Two humanoid females, with the kind of large-eyed, mysteriously smiling beauty that made the males of nearly every species weep with frustration, draped themselves on either side of Sma’Da’s capacious shoulders, as though they were the ultimate ornaments of his success and wealth. They moved in synch with him, or almost seemed to float without walking, so ineffable was their grace; the tripartite organism of Sma’Da and his consorts moved into the center of the establishment, like a new sun rearranging the orbits of all the lesser planets it found itself among.
The proprietor Salla C’airam, all bowing obsequiousness and fluttering tentaclelike appendages, hurried toward Sma’Da. “How good to see you again, Drawmas! It’s always too long between visits!”
Sma’Da had been in the bar just the previous night, Zuckuss knew. The proprietor was carrying on as though he and the gambler had been cruelly separated for years.
A crowd of sycophants, flatterers, favor-seekers, gold diggers, and those who derived some deep spiritual benefit from basking in the radiance of accumulated credits, had already formed around Sma’Da. Signaling to the bar’s waiters and serving staff, Salla C’airam led the way to the highly visible table that had been kept in readiness for just such distinguished personages. Sma’Da’s jowly face, split by a gold-toothed smile, beamed above the crowd as it shifted, like the swell of an ocean tide, toward the other side of the bar. A banquet equal to both Sma’Da’s appetite and credit accounts had already been laid out by the swiftly darting waiters; crystalline decanters, filled with exotic offworld liqueurs and roiling with low-level combustibles, towered above platters of meats spiced
with cellular-suspension enhancements.
“There’s enough in front of him to feed an Imperial division.” Zuckuss kept the gambler and his entourage in sight from the corner of his eye. If the expensive viands
had been converted back into credits, the sum would have gone to feed several divisions. He could see Sma’Da’s oddly delicate hands, pudgy folds welling around the wide bands of his rings, picking at the delicacies, playfully stuffing the choicer morsels into the smiling mouths of the consorts at either side of him. “Eventually,” mused Zuckuss, “he’ll implode, from sheer mass and density, like a black hole.”

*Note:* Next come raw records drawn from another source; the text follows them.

(* ===== verification/UringIO.v ===== *)
(** * The bytes the io_uring worker sends

    A response, the worker's own or a proxied one, against the bytes that the kernel takes
    and gives: however the kernel splits them into completions, and whatever the worker
    does for its other connections, the client is sent the response in order and without
    loss. *)

From S2P Require Import Prelude RustStd Config Http Router LoadBalancer Proxy StaticFiles Runtime Handler Operation BufferRing UringConnection Uring UringInv UringScript UringLoop UringProps UringFrame.

Import Uring.

Local Open Scope N_scope.

Section Delivery.

Context {env : UringEnv} {fs : Filesystem} {mime : MimeGuess} {env_ok : UringEnvOk env}.

Notation M := (Handler IoUringWorker Kernel).
Notation State := (State IoUringWorker Kernel).

(** The connection: its slot and its generation. *)
Context (k g : N).

Notation id := (mkConnectionId k g).

(** The bytes that the kernel took from the client's sends in a completion. *)
Definition client_bytes (x : Cqe * Entry) : bytes :=
  if user_data x.2 =? operation Write id then
    match op x.2 with OpSend _ b => take (Z.to_nat (cqe_result x.1)) b | _ => [] end
  else [].

(** The bytes of the upstream that a completion brings. *)
Definition upstream_bytes (x : Cqe * Entry) : bytes :=
  if user_data x.2 =? operation ProxyRead id then default [] (received x.1) else [].

(** What the response of [c] still has to send. *)
Definition rest (c : UringConnection) : bytes := drop (N.to_nat (write_offset c)) (write_buffer c).

(** The connection sends its response, or waits for more of a proxied one. *)
Definition carrying (c : UringConnection) : Prop :=
  answering c /\ (write_pending c = false -> write_buffer c = [] /\ is_Some (proxy c)).

(** The last completion of a response. *)
Definition ends (x : Cqe * Entry) : Prop :=
  user_data x.2 = operation Write id \/ user_data x.2 = operation ProxyRead id.

(** It does not lose bytes: a send that went through, or a receive without bytes. *)
Definition lossless (x : Cqe * Entry) : Prop :=
  if user_data x.2 =? operation Write id then (0 < cqe_result x.1)%Z
  else (cqe_result x.1 <= 0)%Z.

(** From the connection [c], the bytes of the completions [xs] are accounted for. *)
Definition still (c : UringConnection) (xs : list (Cqe * Entry)) (s : State) : Prop :=
  exists c', connections (worker s) !! k = Some c' /\ conn_generation c' = g /\ carrying c' /\
    mjoin (client_bytes <$> xs) ++ rest c' = rest c ++ mjoin (upstream_bytes <$> xs).

(** Or they were, up to the completion that ended the response. *)
Definition ended (c : UringConnection) (xs : list (Cqe * Entry)) : Prop :=
  exists xs1 x xs2 lost, xs = xs1 ++ x :: xs2 /\ ends x /\
    mjoin (client_bytes <$> (xs1 ++ [x])) ++ lost =
      rest c ++ mjoin (upstream_bytes <$> (xs1 ++ [x])) /\
    (lossless x -> lost = []).

(** A run of the loop, with the completions it handles. *)
Inductive runs : State -> list (Cqe * Entry) -> State -> Prop :=
| runs_nil s : runs s [] s
| runs_iteration s s1 l s2 s3 xs s' :
    before_wait s = Ret false s1 -> serves s1 l s2 -> after_wait l.*1 s2 = Ret tt s3 ->
    runs s3 xs s' -> runs s (l ++ xs) s'.

Hypothesis Hid : k < 2 ^ 32 /\ 0 < g < 2 ^ 16.

(** ** Lemmas *)

Lemma rest_nil c : write_buffer c = [] -> rest c = [].
Proof. unfold rest. intros ->. apply drop_nil. Qed.

Lemma later_carrying c c' : later c c' -> carrying c -> carrying c' /\ rest c' = rest c /\
  conn_generation c' = conn_generation c.
Proof.
  intros Hl [Ha Hw]. split; [split; [by eapply later_answering|]|];
    destruct Hl as [->|(p & Hp & ->)]; try done.
  intros Hf. destruct (Hw Hf) as [Hb _]. split; [done|by eexists].
Qed.

Lemma operation_ne o o' : o <> o' -> (operation o id =? operation o' id) = false.
Proof.
  intros Hne. apply N.eqb_neq. intros E. apply encode_inj in E; [by injection E as E'|exact Hid..].
Qed.

Lemma foreign_operation c e o :
  conn_generation c = g ->
  (exists o, operation_wf o /\ user_data e = encode o /\ foreign k c o) \/
    user_data e ∈ reserved ->
  o <> Accept -> (user_data e =? operation o id) = false.
Proof.
  intros Hg He Ho. apply N.eqb_neq. intros E. destruct He as [(o' & Hwf & Eo & Hf)|Hres].
  - rewrite Eo in E. apply encode_inj in E; [|done|exact Hid]; subst o'.
    destruct Hf as [Hf|[Hf|Hf]]; [done|done|by rewrite Hg in Hf].
  - rewrite E in Hres. by apply (encode_not_reserved (mkOperationId k g o)).
Qed.

(** A completion of another operation brings and takes nothing. *)
Lemma foreign_bytes c x :
  conn_generation c = g ->
  (exists o, operation_wf o /\ user_data x.2 = encode o /\ foreign k c o) \/
    user_data x.2 ∈ reserved ->
  client_bytes x = [] /\ upstream_bytes x = [].
Proof.
  intros Hg Hx. unfold client_bytes, upstream_bytes. by rewrite !(foreign_operation c).
Qed.

(** ** The connection's own completions *)

(** The send of what remains of the buffer. *)
Lemma wp_resend c (Q : State -> Prop) s :
  connections (worker s) !! k = Some c -> conn_generation c = g -> ssl c = None ->
  write_pending c = false -> write_offset c < len (write_buffer c) ->
  (forall s', connections (worker s') !! k = Some (mark_write_submitted c) -> Q s') ->
  wp (submit_send id) (fun _ => Q) (fun _ => True) s.
Proof.
  intros Hk Hg Hssl Hw Hlt HQ. destruct s as [w [u inf h]]. unfold submit_send.
  apply wp_bind, wp_gets. cbn [worker slot] in *. rewrite Hk. cbn [generation].
  unfold matches_generation. rewrite Hg, N.eqb_refl, Hw, Hssl. simpl.
  apply wp_bind, uring_wp_slice_from; [lia|].
  rewrite bool_decide_eq_false_2.
  2: { intros E%(f_equal length). rewrite length_drop in E. unfold len in Hlt. simpl in E. lia. }
  apply wp_bind, wp_try_u32; [|done]. apply wp_bind, wp_push_entry; [|done].
  intros u'. eapply uring_wp_update; [done|]. apply HQ. simpl. apply lookup_insert_eq.
Qed.

Lemma carrying_sends c : answering c -> write_pending c = true -> carrying c.
Proof. intros Ha Hw. split; [done|]. by rewrite Hw. Qed.

(** The next receive from the upstream. *)
Lemma wp_receive_more c p fd (Q : State -> Prop) s :
  connections (worker s) !! k = Some c -> proxy c = Some p -> upstream p = Some fd ->
  size_of s < 2 ^ 32 ->
  (forall s', connections (worker s') !! k =
     Some (set_proxy (Some (set_operation_pending true p)) c) -> Q s') ->
  wp (submit_proxy_read id) (fun _ => Q) (fun _ => True) s.
Proof.
  intros Hk Hp Hfd Hsize HQ. destruct s as [w [u inf h]]. unfold submit_proxy_read.
  apply wp_bind, (uring_wp_index_proxy k c p); [done..|].
  apply wp_bind, wp_gets. apply wp_bind, wp_unwrap_u32; [done|].
  apply wp_bind, (wp_unwrap _ fd); [done|]. apply wp_bind, wp_push_entry; [|done].
  intros u'. apply (uring_wp_update_proxy k _ c p); [done..|]. apply HQ. simpl.
  apply lookup_insert_eq.
Qed.

Lemma client_bytes_write c x :
  x.2 = write_entry id (socket c) (rest c) ->
  client_bytes x = take (Z.to_nat (cqe_result x.1)) (rest c) /\ upstream_bytes x = [].
Proof.
  intros E. unfold client_bytes, upstream_bytes. rewrite E. simpl. by rewrite N.eqb_refl, operation_ne.
Qed.

(** The whole buffer has been sent: the response ends, or its upstream is read again. *)
Lemma wp_response_drained c (Q : State -> Prop) s :
  connections (worker s) !! k = Some c -> conn_generation c = g -> answering c ->
  write_pending c = false -> (forall p, proxy c = Some p -> is_Some (upstream p)) ->
  size_of s < 2 ^ 32 ->
  (forall c' s', connections (worker s') !! k = Some c' -> conn_generation c' = g ->
     carrying c' -> rest c' = [] -> Q s') ->
  (proxy c = None -> forall s', Q s') ->
  wp (response_drained id) (fun _ => Q) (fun _ => True) s.
Proof.
  intros Hk Hg (Hssl & Hst & Hph) Hw Hup Hsize HQ Hend. destruct s as [w [u inf h]].
  simpl in *. unfold response_drained. apply wp_bind, (uring_wp_index k c); [done|].
  rewrite Hst, Hssl. destruct (proxy c) as [p|] eqn:Hp.
  - apply wp_bind, (uring_wp_update k _ c); [done|]. set (c1 := queue_response [] c).
    apply wp_bind, wp_clock. intros t u1.
    apply wp_bind, (uring_wp_update_proxy k _ c1 p); [simpl; by rewrite lookup_insert_eq|done|].
    set (c2 := set_proxy (Some (record_progress t p)) c1). destruct (Hup p eq_refl) as [fd Hfd].
    apply (wp_receive_more c2 (record_progress t p) fd); [simpl; by rewrite lookup_insert_eq|done..|].
    intros s' Hs'. eapply HQ; [exact Hs'|done| |done].
    split; [|intros _; split; [done|by eexists]]. split_and!; [done..|].
    simpl. intros p' [= <-]. exact (Hph p eq_refl).
  - apply wp_bind, wp_modify. apply (wp_remove k c); [done|]. by apply Hend.
Qed.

“Unlikely,” said 4-LOM. “If creatures could suffer such a fate, that’s what would have happened to Jabba the Hutt. His appetite was many times greater than this person’s. You saw that for yourself.”

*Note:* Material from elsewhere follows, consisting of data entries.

(* ===== verification/Collect.v ===== *)
(** * Collecting a request: the specification both event loops implement

    What a worker decides each time a client's connection has given it more bytes:
    read on, refuse, or serve a complete request. [Agreement.v] shows that the
    readiness and the io_uring workers both decide this. *)

From S2P Require Import Prelude RustStd Http.

Local Open Scope N_scope.

(** What has been read, and the head found in it with the bounds of its body. *)
Record Collected := mkCollected {
  r_buffer : bytes;
  r_pending : option (RequestHead * N * N);
}.

Inductive Verdict :=
| ReadOn (r : Collected)
| Refuse (status : N) (message : bytes)
| Serve (head : RequestHead) (body : bytes).

(** The head of a request, once it is complete, with a body that fits in [max]. *)
Definition look (max : N) (b : bytes) : result (N * bytes) (option (RequestHead * N * N)) :=
  match parse_request_head b with
  | Ok Incomplete => Ok None
  | Ok (Complete head start) =>
    match body_length head with
    | Ok n =>
      match checked_add 64 start n with
      | Some stop =>
        if max <? stop then Err (413, str "request is too large")
        else Ok (Some (head, start, stop))
      | None => Err (413, str "request is too large")
      end
    | Err UnsupportedTransferEncoding => Err (501, str "transfer encoding is not supported")
    | Err _ => Err (400, str "invalid content length")
    end
  | Err _ => Err (400, str "invalid HTTP request")
  end.

Definition collect (max : N) (r : Collected) (b : bytes) : Verdict :=
  if max <? len (r_buffer r) + len b then Refuse 413 (str "request is too large")
  else
    let buffer := r_buffer r ++ b in
    match (match r_pending r with Some p => Ok (Some p) | None => look max buffer end) with
    | Err (status, message) => Refuse status message
    | Ok None => ReadOn (mkCollected buffer None)
    | Ok (Some (head, start, stop)) =>
      if stop <=? len buffer
      then Serve head (take (N.to_nat (stop - start)) (drop (N.to_nat start) buffer))
      else ReadOn (mkCollected buffer (Some (head, start, stop)))
    end.

(** The bounds of a body are in order. *)
Definition reading_ok (r : Collected) : Prop :=
  forall head start stop, r_pending r = Some (head, start, stop) -> start <= stop.

Lemma look_ok max b head start stop :
  look max b = Ok (Some (head, start, stop)) -> start <= stop.
Proof.
  unfold look. repeat (case_match; try done). intros [= <- <- <-].
  match goal with H : checked_add _ _ _ = Some _ |- _ => apply checked_add_Some in H as [-> _] end.
  lia.
Qed.

(** Reading on keeps the bounds in order. *)
Lemma collect_ok max r b r' : reading_ok r -> collect max r b = ReadOn r' -> reading_ok r'.
Proof.
  intros Hok H head start stop Hp. unfold collect in H. case_match; [done|].
  destruct (r_pending r) as [[[h a] z]|] eqn:E.
  - case_match; [done|]. injection H as <-. simpl in Hp. injection Hp as -> -> ->.
    by apply (Hok head).
  - destruct (look _ _) as [[[[h a] z]|]|[]] eqn:Hl; try done.
    + case_match; [done|]. injection H as <-. simpl in Hp. injection Hp as -> -> ->.
      by eapply look_ok.
    + by injection H as <-.
Qed.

“I know.” Zuckuss slowly nodded. “I was just trying to forget about anything I might have seen at Jabba’s palace.” As with every other mercenary type in the galaxy, he had spent some time in the employ of the late Huttese crimelord. Jabba had been involved in so many shady dealings throughout the galaxy that it would have been hard for a bounty collector not to hook up with him at some point. Rarely, though, had any of them profited by it; a successful association with a creature like Jabba the Hutt was one that you survived intact.
“Anyway,” continued 4-LOM, keeping his emotionless voice low, “don’t waste time worrying about our target’s state of health. He just has to live long enough for us to collect the bounty that’s been posted on him.”

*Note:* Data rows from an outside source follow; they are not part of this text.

(** Along a chain of references that leads back to a pointer in [seen], every
    link is expanded once and the reference back is answered by the
    sentinel. *)
Lemma resolveRefs_chain (spec : value) (key back : string) :
  key <> "__proto__" ->
  forall refs seen fuel,
    back ∈ seen -> NoDup refs -> (forall ref, ref ∈ refs -> ref ∉ seen) ->
    chain spec key back refs -> (length refs < fuel)%nat ->
    resolveRefs fuel spec (pointer (hd back refs)) seen
    = Some (nested key (length refs) (circular back), list_to_set refs ∪ seen).
Proof.
  intros Hkey. induction refs as [|ref rest IH]; intros seen fuel Hback Hdup Hnew Hchain Hfuel.
  - destruct fuel as [|fuel]; [cbn in Hfuel; lia|].
    assert (resolveRefs (S fuel) spec (pointer back) seen = Some (circular back, seen)) as Hhead
      by (by apply resolveRefs_seen_pointer).
    cbn [hd length nested list_to_set]. rewrite Hhead.
    f_equal. f_equal. set_solver.
  - destruct fuel as [|[|fuel]]; [cbn in Hfuel; lia|cbn in Hfuel; lia|].
    destruct Hchain as [Htarget Hchain]. apply NoDup_cons in Hdup as [Hfresh Hdup].
    cbn [hd]. rewrite resolveRefs_unfold. cbn [pointer own_prop String.eqb Ascii.eqb Bool.eqb].
    destruct (decide (ref ∈ seen)) as [Hseen|_]; [by destruct (Hnew ref); [left|]|].
    rewrite Htarget.
    rewrite (resolveRefs_single_field fuel spec key (hd back rest) ({[ref]} ∪ seen)
               (list_to_set rest ∪ ({[ref]} ∪ seen))
               (nested key (length rest) (circular back)) Hkey).
    + cbn [length nested list_to_set]. f_equal. f_equal. set_solver.
    + apply IH; [set_solver|done| |done|cbn in Hfuel; lia].
      intros r Hr. specialize (Hnew r (list_elem_of_further _ _ _ Hr)). set_solver.
Qed.

(** C3.  [resolveRefs] terminates on every document, cyclic or not: from
    any [seen], [enough_fuel] pointer steps (or more) yield one and the same
    answer.  A reference node whose pointer is already in [seen] is answered
    by the sentinel, the object [{ $circular: ref }] that carries the pointer
    string, and is not expanded, wherever the node sits: on its own, among
    the items of an array, under a property.  So a cycle of references of
    any length is expanded once around, and the reference that closes it is
    replaced by the sentinel with the pointer the cycle was entered by. *)
Theorem resolveRefs_terminates (spec obj : value) (seen : gset string) :
  (exists resolved seen',
     seen ⊆ seen' /\
     forall fuel, (enough_fuel spec obj <= fuel)%nat ->
                  resolveRefs fuel spec obj seen = Some (resolved, seen')) /\
  (forall fuel record ref,
     own_prop record "$ref" = Some (VString ref) -> ref ∈ seen ->
     resolveRefs (S fuel) spec (VObject record) seen
     = Some (VObject [("$circular", VString ref)], seen)) /\
  (forall fuel refs,
     Forall (fun ref => ref ∈ seen) refs ->
     resolveRefs (S fuel) spec
       (VArray (map (fun ref => VObject [("$ref", VString ref)]) refs)) seen
     = Some (VArray (map (fun ref => VObject [("$circular", VString ref)]) refs), seen)) /\
  (forall fuel key ref,
     key <> "__proto__" -> ref ∈ seen ->
     resolveRefs (S fuel) spec (VObject [(key, VObject [("$ref", VString ref)])]) seen
     = Some (VObject [(key, VObject [("$circular", VString ref)])], seen)) /\
  (forall key first rest,
     key <> "__proto__" -> NoDup (first :: rest) ->
     (forall ref, ref ∈ first :: rest -> ref ∉ seen) ->
     chain spec key first (first :: rest) ->
     forall fuel, (S (length rest) < fuel)%nat ->
       resolveRefs fuel spec (VObject [("$ref", VString first)]) seen
       = Some (nested key (S (length rest)) (VObject [("$circular", VString first)]),
               list_to_set (first :: rest) ∪ seen)) /\
  (forall fuel ref,
     ref ∉ seen ->
     walk spec (pointer_parts ref) = VArray [VObject [("$ref", VString ref)]] ->
     resolveRefs (S (S fuel)) spec (VObject [("$ref", VString ref)]) seen
     = Some (VArray [VObject [("$circular", VString ref)]], {[ref]} ∪ seen)).
Proof.
  split; [apply resolveRefs_enough_fuel|]. split; [|split; [|split; [|split]]].
  - intros fuel record ref. apply resolveRefs_seen_pointer.
  - intros fuel refs Hrefs. rewrite resolveRefs_unfold.
    change (map (fun ref => VObject [("$ref", VString ref)]) refs) with (map pointer refs).
    by rewrite (resolveRefs_seen_items fuel spec refs seen Hrefs).
  - intros fuel key ref Hkey Hin. apply resolveRefs_single_field; [done|].
    by apply resolveRefs_seen_pointer.
  - intros key first rest Hkey Hdup Hnew [Htarget Hchain] fuel Hfuel.
    destruct fuel as [|[|fuel]]; [lia|lia|].
    apply NoDup_cons in Hdup as [Hfresh Hdup].
    rewrite resolveRefs_unfold. cbn [own_prop String.eqb Ascii.eqb Bool.eqb].
    destruct (decide (first ∈ seen)) as [Hseen|_]; [by destruct (Hnew first); [left|]|].
    rewrite Htarget.
    rewrite (resolveRefs_single_field fuel spec key (hd first rest) ({[first]} ∪ seen)
               (list_to_set rest ∪ ({[first]} ∪ seen))
               (nested key (length rest) (circular first)) Hkey).
    + cbn [nested list_to_set]. f_equal. f_equal. set_solver.
    + apply resolveRefs_chain; [done|set_solver|done| |done|lia].
      intros r Hr. specialize (Hnew r (list_elem_of_further _ _ _ Hr)). set_solver.
  - intros fuel ref Hnew Htarget.
    rewrite resolveRefs_unfold. cbn [own_prop String.eqb Ascii.eqb Bool.eqb].
    destruct (decide (ref ∈ seen)) as [Hseen|_]; [done|].
    rewrite Htarget, resolveRefs_unfold.
    change [VObject [("$ref", VString ref)]] with (map pointer [ref]).
    rewrite (resolveRefs_seen_items fuel spec [ref] ({[ref]} ∪ seen)); [done|].
    constructor; [set_solver|constructor].
Qed.

(** A self-reference, and a cycle of length two. *)
Lemma resolveRefs_terminates_witness :
  let ptr ref := VObject [("$ref", VString ref)] in
  let spec := VObject [("a", ptr "#/a");
                       ("b", VObject [("next", ptr "#/c")]);
                       ("c", VObject [("next", ptr "#/b")])] in
  resolve (ptr "#/a") spec = Some (VObject [("$circular", VString "#/a")]) /\
  resolveRefs 1 spec (ptr "#/a") {["#/a"]}
  = Some (VObject [("$circular", VString "#/a")], {["#/a"]}) /\
  resolveRefs 3 spec (ptr "#/b") ∅
  = Some (VObject [("next", VObject [("next", VObject [("$circular", VString "#/b")])])],
          list_to_set ["#/b"; "#/c"] ∪ ∅).
Proof.
  intros ptr spec. split; [|split].
  - vm_compute. reflexivity.
  - apply (resolveRefs_terminates spec (ptr "#/a") {["#/a"]}); [reflexivity|set_solver].
  - destruct (resolveRefs_terminates spec (ptr "#/b") ∅) as (_ & _ & _ & _ & Hcycle & _).
    apply (Hcycle "next" "#/b" ["#/c"]).
    + discriminate.
    + apply NoDup_cons. split; [set_solver|]. apply NoDup_cons. split; [set_solver|constructor].
    + set_solver.
    + repeat split.
    + cbn. lia.
Defined.

Lemma each_item_pair (visit : value -> gset string -> option (value * gset string))
    (a b a' b' : value) (seen seen1 seen2 : gset string) :
  visit a seen = Some (a', seen1) -> visit b seen1 = Some (b', seen2) ->
  each_item visit [a; b] seen = Some ([a'; b'], seen2).
Proof. intros Ha Hb. cbn [each_item]. rewrite Ha. cbn. rewrite Hb. reflexivity. Qed.

(** [seen] only grows, and keeps every pointer that was followed: a pointer
    met a second time, anywhere later in the same traversal, is answered by
    the sentinel. *)
Lemma resolve_repeated_pointer (spec : value) (ref : string) :
  let ptr := VObject [("$ref", VString ref)] in
  exists first, resolve (VArray [ptr; ptr]) spec = Some (VArray [first; circular ref]).
Proof.
  intros ptr. unfold resolve.
  set (U := refs_in spec ∪ refs_in (VArray [ptr; ptr])).
  assert (ref ∈ U) as HrefU.
  { subst U ptr. cbn. set_solver. }
  destruct (resolveRefs_answers U spec) with
    (fuel := size U) (obj := walk spec (pointer_parts ref)) (seen := ({[ref]} ∪ ∅ : gset string))
    as (first & seen1 & Hfirst & Hsub).
  { subst U. set_solver. }
  { etrans; [apply refs_in_walk|]. subst U. set_solver. }
  { apply subset_size. set_solver. }
  exists first. change (enough_fuel spec (VArray [ptr; ptr])) with (S (size U)).
  rewrite resolveRefs_unfold.
  rewrite (each_item_pair _ ptr ptr first (circular ref) ∅ seen1 seen1); [done| |].
  - rewrite resolveRefs_unfold. subst ptr. cbn [own_prop String.eqb Ascii.eqb Bool.eqb].
    destruct (decide (ref ∈ (∅ : gset string))) as [Hin|_]; [set_solver|]. exact Hfirst.
  - apply resolveRefs_seen_pointer; [done|set_solver].
Qed.

(** C6 fails on the code.  Two sibling responses point at one schema: the
    first is resolved, the second, no ancestor of which is that pointer, is
    answered by the sentinel. *)
Theorem resolve_sibling_pointer_marked_circular :
  let ptr ref := VObject [("$ref", VString ref)] in
  let spec := VObject [("components",
                VObject [("schemas",
                  VObject [("Message", VObject [("type", VString "string")])])])] in
  resolve (VObject [("200", ptr "#/components/schemas/Message");
                    ("404", ptr "#/components/schemas/Message")]) spec
  = Some (VObject [("200", VObject [("type", VString "string")]);
                   ("404", circular "#/components/schemas/Message")]).
Proof. vm_compute. reflexivity. Qed.

End BuildSpecFacts.

(** * Further properties *)

(** ** The request capability *)

Section RequestFacts.

Variables (fetch : Fetch) (apiBase apiToken : string).
Variables (options opts requestBody : value) (response : Response).

Hypothesis options_ok : destructure options = Return opts.
Hypothesis body_ok :
  request_body (get_prop opts "body") (get_prop opts "rawBody") = Return requestBody.
Hypothesis answered : fetch (fetch_call apiBase apiToken opts requestBody) = Return response.
Hypothesis is_json :
  includes (header_or_empty (content_type response)) "application/json" = true.

(** X1.  A JSON response whose [success] is truthy: [request] hands the
    script the whole decoded envelope, untouched, whatever the status. *)
Theorem request_json_success (data success : value) :
  json response = Return data ->
  member data "success" = Return success -> truthy success = true ->
  request fetch apiBase apiToken options = Return data.
Proof.
  intros Hdata Hsuccess Htruthy.
  rewrite (request_answered _ _ _ _ _ _ _ options_ok body_ok answered).
  unfold handle_response. rewrite is_json. cbn [negb].
  rewrite Hdata, outcome_bind_return, Hsuccess, outcome_bind_return, Htruthy.
  reflexivity.
Qed.

(** The lines of an error list whose entries are objects. *)
Lemma error_lines_of_objects (errors : list value) :
  Forall (fun e => exists props, e = VObject props) errors ->
  mapM error_line errors
  = Return (map (fun e => to_string (get_prop e "code") +:+ ": " +:+
                          to_string (get_prop e "message")) errors).
Proof.
  induction 1 as [|e rest [props ->] Hrest IH]; [reflexivity|].
  cbn [mapM map]. rewrite IH. reflexivity.
Qed.

(** X2.  A JSON response whose [success] is falsy: [request] throws an
    [Error] that lists every entry of [errors] as [code: message], joined by
    [", "] (for an empty list nothing follows the prefix).  When the envelope
    has no [errors] the failure is the TypeError of [data.errors.map]. *)
Theorem request_json_failure (data success : value) :
  json response = Return data ->
  member data "success" = Return success -> truthy success = false ->
  (forall errors,
     get_prop data "errors" = VArray errors ->
     Forall (fun e => exists props, e = VObject props) errors ->
     request fetch apiBase apiToken options
     = Throw (new_Error
                ("Cloudflare API error: " +:+
                 join ", " (map (fun e => to_string (get_prop e "code") +:+ ": " +:+
                                          to_string (get_prop e "message")) errors)))) /\
  (get_prop data "errors" = VUndefined ->
     request fetch apiBase apiToken options
     = Throw (new_TypeError "Cannot read properties of undefined (reading 'map')")).
Proof.
  intros Hdata Hsuccess Hfalsy.
  rewrite (request_answered _ _ _ _ _ _ _ options_ok body_ok answered).
  unfold handle_response. rewrite is_json. cbn [negb].
  rewrite Hdata, outcome_bind_return, Hsuccess, outcome_bind_return, Hfalsy. cbn [negb].
  assert (member data "errors" = Return (get_prop data "errors")) as Hmember.
  { destruct data; try reflexivity; discriminate Hsuccess. }
  unfold error_summary. rewrite Hmember, outcome_bind_return.
  split.
  - intros errors -> Hobjects. cbn [array_map].
    rewrite (error_lines_of_objects _ Hobjects). reflexivity.
  - intros ->. reflexivity.
Qed.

A burst of laughter and bright, chattering voices came from the crowd at Drawmas Sma’Da’s table. All eyes and attention in the bar had been drawn to the gambler from the moment he had entered. Zuckuss felt a bit more secure because of the noise and the general diversion, as though it had made him and 4-LOM briefly invisible. With someone like Sma’Da in the room, no one would be watching them.